Start at quality 85 (JPEG) or 75 (WebP). Product photos need to look sharp because customers zoom in. A product photo should be under 300 KB at 1500x1500 px.

Blog and Article Images

Quality 80 (JPEG) or 70 (WebP) is fine. Editorial images are viewed at screen size, not zoomed. Target 100-200 KB per image.

Hero/Banner Images

These are large but compressed. Quality 80 (JPEG) or 65 (AVIF). A full-width hero at 1920px wide should be 200-400 KB in WebP/AVIF.

Thumbnails

Aggressive compression works here. Quality 70 (JPEG) or 55 (AVIF). Thumbnails under 200px don't show compression artifacts at any reasonable quality. Target 10-30 KB each.

Social Media

Quality 85-90 (JPEG) — platforms re-compress your images, so start high to survive the double compression. Target the largest file size the platform accepts.

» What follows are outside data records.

(** A fragment spread anywhere in the required selection set, at any
    depth, makes [selectionSetToResolveTree] throw: it never returns a
    resolve tree for it. *)
Theorem fragment_spread_never_resolves :
  forall objects interfaces unions objectFields document ss,
  In (OperationDefinition ss) document ->
  existsb hasFragmentSpread ss = true ->
  exists e, selectionSetToResolveTree objects interfaces unions objectFields document = Throw e.
Proof.
  intros objects interfaces unions objectFields document ss Hin H.
  unfold selectionSetToResolveTree.
  destruct document as [|[ss'|] [|d rest]]; try (eexists; reflexivity).
  destruct Hin as [Heq|[]]. inversion Heq; subst.
  exact (nested_spread_throws objects interfaces unions _ ss objectFields None []
           (Nat.lt_succ_diag_r _) H).
Qed.


(** A required field with a sub-selection is refused when the type has no
    field of that name, or when the field's named type is neither an
    object or interface with fields nor a union. *)
Theorem subselection_needs_known_composite_type :
  forall objects interfaces unions objectFields o n ss rest acc,
  (find (fun x => String.eqb (fdn_name x) n) objectFields = None ->
   nestedSelectionSetToResolveTrees objects interfaces unions objectFields o
     (SField n (Some ss) :: rest) acc = Throw (PlainError NESTED_TYPE_ERROR)) /\
  (forall fd, find (fun x => String.eqb (fdn_name x) n) objectFields = Some fd ->
   innerObjectFields objects interfaces unions (getNestedTypeName (fdn_type fd)) = None ->
   nestedSelectionSetToResolveTrees objects interfaces unions objectFields o
     (SField n (Some ss) :: rest) acc = Throw (PlainError "")).
Proof.
  intros. split.
  - intro H. cbn [nestedSelectionSetToResolveTrees]. rewrite selectionReducer_eq, H.
    reflexivity.
  - intros fd H Hi. cbn [nestedSelectionSetToResolveTrees]. rewrite selectionReducer_eq, H.
    cbn [option_map getNestedType bind]. rewrite Hi. reflexivity.
Qed.

(** ** Properties of [getCustomResolverMeta] *)

(** When the parser of the required fields does not throw, the only error
    [getCustomResolverMeta] raises is the missing resolver one, and only
    for a field of an object type with a [@customResolver] directive and
    no resolver provided; a [@computed] field or an interface field never
    raises it. *)
Theorem missing_resolver_error_conditions :
  forall RT (sel : string -> result RT) st field kind resolvers ifield e,
  (forall s, exists t, sel s = Ok t) ->
  snd (getCustomResolverMeta RT sel st field kind resolvers ifield) = Throw e ->
  kind = ObjectTypeDefinition /\
  fieldDirective field ifield "customResolver" <> None /\
  existsb (String.eqb (field_name field)) resolvers = false /\
  e = PlainError ("Custom resolver for " ++ field_name field ++ " has not been provided").
Proof.
  intros RT sel st field kind resolvers ifield e Hsel H.
  unfold getCustomResolverMeta in H. cbn [snd] in H.
  assert (Hargs : forall a : option ArgumentValue,
    match a with
    | Some (AString s) => fmap Some (sel ("{ " ++ s ++ " }"))
    | Some (AList l) => fmap Some (sel ("{ " ++ join " " (removeDuplicates l) ++ " }"))
    | _ => Ok None
    end <> Throw e).
  { intros [[s|l|]|]; try discriminate;
      [destruct (Hsel ("{ " ++ s ++ " }")) as [t Ht]
      |destruct (Hsel ("{ " ++ join " " (removeDuplicates l) ++ " }")) as [t Ht]];
      rewrite Ht; discriminate. }
  destruct (fieldDirective field ifield "customResolver") as [d|] eqn:Hd;
  destruct (fieldDirective field ifield "computed") as [c|] eqn:Hc;
    try discriminate;
  destruct kind; cbn [andb] in H; try (exfalso; exact (Hargs _ H));
  destruct (existsb (String.eqb (field_name field)) resolvers) eqn:Hr; cbn [negb] in H;
    try (exfalso; exact (Hargs _ H));
  inversion H; subst; repeat split; discriminate.
Qed.


(** ** Witnesses *)

Lemma rootWhereInput_keys_witness :
  assoc "active" (rootWhereInput "Actor"
    [("active", JBool true); ("_on", JObj [("Actor", JObj [("active", JBool false)])])]) =
  Some (JBool true).
Proof.
  rewrite (rootWhereInput_keys "Actor"
    [("active", JBool true); ("_on", JObj [("Actor", JObj [("active", JBool false)])])]
    "active").
  - reflexivity.
  - cbn. repeat constructor; cbn; intuition discriminate.
Defined.

Lemma onWhereInput_follows_key_order_witness :
  assoc "active" (onWhereInput "Actor"
    (("_on", JObj [("Actor", JObj [("active", JBool false)])]) :: [("active", JBool true)])) =
  Some (JBool true) /\
  assoc "active" (onWhereInput "Actor"
    ([("active", JBool true)] ++ [("_on", JObj [("Actor", JObj [("active", JBool false)])])])%list) =
  Some (JBool false).
Proof.
  destruct (onWhereInput_follows_key_order "Actor" [("active", JBool true)]
              (JObj [("Actor", JObj [("active", JBool false)])]) [("active", JBool false)])
    as [Hlast Hfirst].
  - cbn. repeat constructor; cbn; intuition discriminate.
  - cbn. intuition discriminate.
  - cbn. repeat constructor; cbn; intuition discriminate.
  - reflexivity.
  - split; [rewrite Hfirst | rewrite Hlast]; reflexivity.
Defined.

Lemma connect_where_without_node_throws_witness :
  createConnectAndParams noSubscriptions directorConnectWithoutNode =
  Throw (TypeError "Cannot read properties of undefined (reading '_on')").
Proof.
  apply connect_where_without_node_throws.
  - reflexivity.
  - discriminate.
  - reflexivity.
  - reflexivity.
Defined.

Lemma connect_succeeds_only_when_entries_skipped_witness :
  exists node, getp (getp (Some onlySeriesFilter) "where") "node" = Some (JObj node) /\
               onlyOnWithoutImplementation (node_name Actor) node = true.
Proof.
  apply (connect_succeeds_only_when_entries_skipped noSubscriptions
           (productionsConnect [onlySeriesFilter])
           (["WITH this"; "WHERE Movie_CONNECT_where(this)"; "WITH this"], [])
           [onlySeriesFilter]).
  - vm_compute. reflexivity.
  - reflexivity.
  - left. reflexivity.
  - left. reflexivity.
Defined.

Lemma successful_connect_lines_witness :
  ["WITH this"; "WHERE Movie_CONNECT_where(this)"; "WITH this";
   "CALL {"; ""; "}"; "WITH connect_meta + meta AS meta, this"] =
  concat (map (fun _ : JSValue =>
    (fst (parentAuthLines (actorsConnect [onlySeriesFilter] false) []) ++
     firstLevelLines (actorsConnect [onlySeriesFilter] false) ++
     (if rf_interface (relationField (actorsConnect [onlySeriesFilter] false)) then []
      else callLines withSubscriptions (actorsConnect [onlySeriesFilter] false) [""]))%list)
    [onlySeriesFilter]).
Proof.
  apply (successful_connect_lines withSubscriptions (actorsConnect [onlySeriesFilter] false)
           _ [] [onlySeriesFilter]).
  - vm_compute. reflexivity.
  - reflexivity.
Defined.


Lemma fragment_spread_never_resolves_witness :
  exists e, selectionSetToResolveTree [actorTypeDefinition] [] [] movieFieldDefinitions
    [OperationDefinition [SField "title" None; SField "actors" (Some [SFragmentSpread "ActorFields"])]]
  = Throw e.
Proof.
  apply (fragment_spread_never_resolves [actorTypeDefinition] [] [] movieFieldDefinitions _
           [SField "title" None; SField "actors" (Some [SFragmentSpread "ActorFields"])]).
  - left. reflexivity.
  - reflexivity.
Defined.


Lemma subselection_needs_known_composite_type_witness :
  nestedSelectionSetToResolveTrees [actorTypeDefinition] [] [] movieFieldDefinitions None
    [SField "director" (Some [SField "name" None])] [] = Throw (PlainError NESTED_TYPE_ERROR) /\
  nestedSelectionSetToResolveTrees [actorTypeDefinition] [] [] movieFieldDefinitions None
    [SField "title" (Some [SField "length" None])] [] = Throw (PlainError "").
Proof.
  split.
  - apply (proj1 (subselection_needs_known_composite_type [actorTypeDefinition] [] []
                    movieFieldDefinitions None "director" [SField "name" None] [] [])).
    reflexivity.
  - apply (proj2 (subselection_needs_known_composite_type [actorTypeDefinition] [] []
                    movieFieldDefinitions None "title" [SField "length" None] [] [])
             (mkFieldDefinitionNode "title" (NamedType "String"))).
    + reflexivity.
    + reflexivity.
Defined.

Lemma missing_resolver_error_conditions_witness :
  ObjectTypeDefinition = ObjectTypeDefinition /\
  fieldDirective customResolverField None "customResolver" <> None /\
  existsb (String.eqb (field_name customResolverField)) [] = false /\
  PlainError "Custom resolver for fullName has not been provided" =
  PlainError ("Custom resolver for " ++ field_name customResolverField ++ " has not been provided").
Proof.
  apply (missing_resolver_error_conditions string selectionText initialModuleState
           customResolverField ObjectTypeDefinition [] None).
  - intro s. exists s. reflexivity.
  - reflexivity.
Defined.


Lemma connect_with_bind_rules_fails_at_translation_witness :
  exists msg, createConnectAndParams noSubscriptions
    (setRefNodes (actorsConnect [connectByName "a"] false) [GuardedActor])
  = Throw (ReferenceError msg).
Proof.
  eapply (proj1 connect_with_bind_rules_fails_at_translation noSubscriptions
            (setRefNodes (actorsConnect [connectByName "a"] false) [GuardedActor])
            (connectByName "a") [] GuardedActor []).
  - reflexivity.
  - reflexivity.
  - reflexivity.
  - cbv. reflexivity.
Defined.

How to Find Your Optimal Setting

  1. Start at quality 80 (JPEG/WebP) or 65 (AVIF)
  2. Convert your image
  3. Compare the original and compressed version side by side at 100% zoom
  4. If they're indistinguishable, try 5 points lower
  5. When you notice a difference, go 5 points back up

In Konvrt's converter, you can adjust the quality slider and see the output file size change in real time. The batch processor lets you apply your chosen quality across hundreds of files.

The 200 KB Rule

For general web images, aim for under 200 KB per image. This is a practical target that works for most content:

  • Fast enough on mobile connections
  • Small enough that 20 images on a page total under 4 MB
  • High enough quality for any non-zooming use case

If an image exceeds 200 KB at your target quality, resize it — the image is probably larger in dimensions than it needs to be for its display size.